An observational study of two rehabilitation strategies for patients with chronic pain, focusing on sick leave at one-year follow-up
Daniel Merrick, Gunnevi Sundelin, Britt-Marie Stålnacke
Department of Community Medicine and Rehabilitation, Rehabilitation Medicine, Umeå University, SE-901 87 Umeå, Sweden
Objective: To follow up 2 rehabilitation strategies for patients with chronic pain: a 2-day interdisciplinary team assessment followed by either (i) a 4-week outpatient multimodal rehabilitation programme, or (ii) a subsequent rehabilitation plan.
Methods: After a 2-day interdisciplinary team assessment at our pain rehabilitation clinic, 296 consecutive patients were selected to undergo either multimodal rehabilitation programme (n = 76) or rehabilitation plan (n = 220). They completed questionnaires regarding beliefs about the future (only at assessment), Multidimensional Pain Inventory and sick leave, both at assessment, and at 1-year follow-up.
Results: Both the rehabilitation plan and multimodal rehabilitation programme groups improved significantly as regards decreased sick leave and the Multidimensional Pain Inventory scales Pain severity, Interference, and Support. The multimodal rehabilitation programme group also improved significantly regarding Life control and Affective distress. For men, low disability level and for women a positive expectation about work was associated with no sick leave at follow-up.
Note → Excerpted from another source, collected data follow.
(* ===== verification/_CoqProject ===== *)
-Q . S2P
Prelude.v
Bits.v
Chain.v
Sllist.v
Vsfq.v
Fifo.v
Multibuf.v
Endian.v
Bitfield.v
Crc.v
Bufmgr.v
Pool.v
Vsfsm.v
Sync.v
Vsftimer.v
Stream.v
Memory.v
Vsfhid.v
HidParse.v
HidEvents.v
Dynarr.v
Dynstack.v
Dynpool.v
Vsfmal.v
Malstream.v
Vsfscsi.v
Vsfusbd.v
Usbctrl.v
Usbxfer.v
Usbrecv.v
Usbreq.v
Usbconf.v
Mscbot.v
Mscexec.v
Ipdata.v
Netif.v
Ipsock.v
Tcp.v
Vsfip.v
Iplab.v
Packet.v
Ipwire.v
Tcpseg.v
Tcprecv.v
Vsfile.v
Vsffat.v
Fakefat.v
Fatlayout.v
Fatimage.v
Fatdir.v
Fatparse.v
Fatlist.v
Fatvolume.v
Fatwrite.v
Fattype.v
Conclusion: The multimodal rehabilitation programme had long-term positive effects on sick leave and all Multidimensional Pain Inventory scales. However, a less intense intervention (rehabilitation plan) with follow-up in primary care can decrease levels of sick leave and improve some Multidimensional Pain Inventory scales. An interdisciplinary team assessment of patients with chronic pain seems to be useful for selecting which patients should undergo different rehabilitation interventions.